ElevenLabs requested consent from the estate of celebrities like Burt Reynolds to clone their voices

Just as there are laws that keep our images from being used to suggest we endorse something without our permission, similar laws and patterns will be needed for voice cloning.

Consent and hardware devices

Meta made the decision to sell their AI glasses without any indicator that they are actively recording. There have already been public cases where this has been used to harass others by recording them and putting up recorded exchanges online.

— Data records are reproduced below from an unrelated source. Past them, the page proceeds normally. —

(** [data[key]] for a [data] that passed the guard of the [select] case:
    property read with [ToPropertyKey] applied to the key.  An own property
    comes first; a name that is found on the prototype chain instead reads
    a native function or accessor, which the value model does not hold:
    that read is [Stuck].  Any other name reads [undefined]. *)
Definition index (data key : Value) : Result Value :=
  let k := toString key in
  match data with
  | VObj props =>
      match lookup k props with
      | Some v => Ok v
      | None => if inherits data k then Stuck else Ok VUndefined
      end
  | VArr elems =>
      if String.eqb k "length" then Ok (VNum (Z.of_nat (List.length elems)))
      else match array_index k with
           | Some i => Ok (nth i elems VUndefined)
           | None => if inherits data k then Stuck else Ok VUndefined
           end
  | _ => Ok VUndefined
  end.

End JS.

(** ** The JavaScript engine *)

(** The two services the program asks of the engine: parse the text of a
    function body ([new Function] throws a [SyntaxError] when it does not
    parse), and run a function on arguments.  A call is a function of the
    callee and its arguments: transforms are taken to have no effect on the
    application state. *)
Class Engine : Type := {
  compiles : list string -> string -> bool;
  call : Func -> list Value -> Result Value
}.

Section WithEngine.
Context {engine : Engine}.

(** [new Function(ps, text)]: [ps] is the array passed as first argument,
    whose elements become the parameter names. *)
Definition new_Function (ps : list string) (text : string) : Result Func :=
  if compiles ps text then Ok (mkFunc ps text) else Thrown (SyntaxError text).

(** [arr.filter(f)]: [f] receives the element, its index and the array. *)
Fixpoint filter_from (f : Func) (whole : Value) (i : Z) (l : list Value)
  : Result (list Value) :=
  match l with
  | [] => Ok []
  | x :: rest =>
      rbind (call f [x; VNum i; whole]) (fun r =>
      rbind (filter_from f whole (i + 1) rest) (fun kept =>
      Ok (if JS.truthy r then x :: kept else kept)))
  end.

Definition array_filter (f : Func) (l : list Value) : Result (list Value) :=
  filter_from f (VArr l) 0 l.

(** [arr.map(f)]. *)
Fixpoint map_from (f : Func) (whole : Value) (i : Z) (l : list Value)
  : Result (list Value) :=
  match l with
  | [] => Ok []
  | x :: rest =>
      rbind (call f [x; VNum i; whole]) (fun y =>
      rbind (map_from f whole (i + 1) rest) (fun ys => Ok (y :: ys)))
  end.

Definition array_map (f : Func) (l : list Value) : Result (list Value) :=
  map_from f (VArr l) 0 l.

(** [arr.flatMap(f)]: map, then flatten exactly one level. *)
Fixpoint flatMap_from (f : Func) (whole : Value) (i : Z) (l : list Value)
  : Result (list Value) :=
  match l with
  | [] => Ok []
  | x :: rest =>
      rbind (call f [x; VNum i; whole]) (fun y =>
      rbind (flatMap_from f whole (i + 1) rest) (fun ys =>
      Ok (match y with
          | VArr inner => inner ++ ys
          | _ => y :: ys
          end)))
  end.

Definition array_flatMap (f : Func) (l : list Value) : Result (list Value) :=
  flatMap_from f (VArr l) 0 l.

End WithEngine.

(** ** JSON *)

Module JSON.

Definition hex_digit (n : nat) : ascii :=
  ascii_of_nat (if (n <? 10)%nat then 48 + n else 87 + n).

(** The escape of one code unit inside a JSON string literal
    ([QuoteJSONString]). *)
Definition escape (a : ascii) : string :=
  let n := nat_of_ascii a in
  if (n =? 8)%nat then "\b"
  else if (n =? 9)%nat then "\t"
  else if (n =? 10)%nat then "\n"
  else if (n =? 12)%nat then "\f"
  else if (n =? 13)%nat then "\r"
  else if (n =? 34)%nat then String "\" (String (ascii_of_nat 34) "")
  else if (n =? 92)%nat then "\\"
  else if (n <? 32)%nat then
    "\u00" ++ String (hex_digit (n / 16)) (String (hex_digit (n mod 16)) "")
  else String a "".

Fixpoint escape_all (s : string) : string :=
  match s with
  | EmptyString => ""
  | String a rest => escape a ++ escape_all rest
  end.

Definition dq : string := String (ascii_of_nat 34) "".

Definition quote (s : string) : string := dq ++ escape_all s ++ dq.
(** [a / b] for integer-valued operands. Division by zero does not throw:
    it yields an infinity of the sign of [a], or NaN for [0 / 0]. A finite
    quotient is the exact rational; the binary64 quotient of the code can lie
    just beside it, which shows when a product falls on a half (23 / 40 * 100
    is 57.5 here and just below it in binary64). What is proved of finite
    percentages below (ranges, monotonicity, guards) does not depend on
    that. *)
Definition div (a b : Z) : number :=
  if (b =? 0)%Z then
    if (0 <? a)%Z then PosInfinity
    else if (a <? 0)%Z then NegInfinity
    else NaN
  else Finite (inject_Z a / inject_Z b).

(** [x * y]. *)
Definition mul (x y : number) : number :=
  match x, y with
  | NaN, _ | _, NaN => NaN
  | Finite p, Finite q => Finite (p * q)
  | Finite p, PosInfinity | PosInfinity, Finite p =>
      match (p ?= 0)%Q with
      | Eq => NaN
      | Gt => PosInfinity
      | Lt => NegInfinity
      end
  | Finite p, NegInfinity | NegInfinity, Finite p =>
      match (p ?= 0)%Q with
      | Eq => NaN
      | Gt => NegInfinity
      | Lt => PosInfinity
      end
  | PosInfinity, PosInfinity | NegInfinity, NegInfinity => PosInfinity
  | PosInfinity, NegInfinity | NegInfinity, PosInfinity => NegInfinity
  end.

(** [Math.round]: the nearest integer, ties towards plus infinity. *)
Definition Math_round (x : number) : number :=
  match x with
  | Finite q => of_int (Qfloor (q + (1 # 2)))
  | other => other
  end.

(** What a CSS width of [`${x}%`] can show: a finite value. *)
Definition is_finite (x : number) : bool :=
  match x with
  | Finite _ => true
  | _ => false
  end.

End Js.

(** ** The command bridge ([invoke]) *)

Module Tauri.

Returning to the limitless device, the approach the company initially took offered a novel pattern to record seamlessly while protecting the privacy of others. The technology is there to support an ethical approach to designing these experiences, but it is up to the company and the designer to use it.

Design considerations

  • Make consent explicit and visible. Consent should never rely on buried text or ambiguous icons. Use clear, persistent indicators when recording, analyzing, or sharing data, and ensure it is visible from the surface where the interaction is occurring.
  • Default to opt-in, not opt-out. Silence is not consent. Ask for permission before capturing audio, video, or text interactions, even in products with prior authorization. Opt-in flows not only respect user autonomy but also simplify compliance with emerging AI and privacy regulations.
  • Differentiate consent types. Recording consent, model training consent, and sharing consent are distinct decisions. Users should be able to grant or withhold each independently. OpenAI and Anthropic both separate data-sharing choices from product usage, a good standard to follow.
  • Respect withdrawal at any point. Consent must be reversible. Provide an easy way to stop data collection or delete previously captured data, and clearly communicate what will and won’t be removed. Users gain trust when they see how revocation takes effect in real time.
  • Use multimodal indicators when screens aren’t visible. In voice, AR, or wearable contexts, consent cues must persist through light, sound, or vibration. Google’s Nest and Meta’s Ray-Ban smart glasses use LEDs and audio pings to confirm recording. While not explicitly required in all locations, these affordances result in a better consumer environment and brand value.
  • Design for shared environments. In meetings or group chats, all participants must be notified, not only the initiator. Zoom’s AI Companion automatically announces when AI features are active and requests acknowledgment from everyone before continuing.
  • Clarify downstream use. When user data might be used to train or improve models, disclose where it flows and how it’s anonymized or aggregated. Separate this choice from feature functionality, so declining model training doesn’t disable core product use.
  • Empower organizational and individual balance. For enterprise deployments, admins may predefine consent policies. Still, each user should receive clear, personal confirmation when AI recording or summarization is active. Organizational defaults can’t replace individual awareness.
  • Design for dignity, not just compliance. Beyond legal formality, consent conveys respect. When users see that your product asks clearly, listens, and responds to their decisions, it reinforces trust that goes deeper than any checkbox.

Examples

Gong sends a notification to participants ahead of time providing an option to join but request that the meeting is not recorded, implying consent if people join through the main link
The limitless pendant used to have the option to only record the voices of people who had audibly granted consent. This feature is no longer on by default
Notion shows a scrolling marquee when starting to transcribe notes, alerting the user of the requirement to explicitly request consent.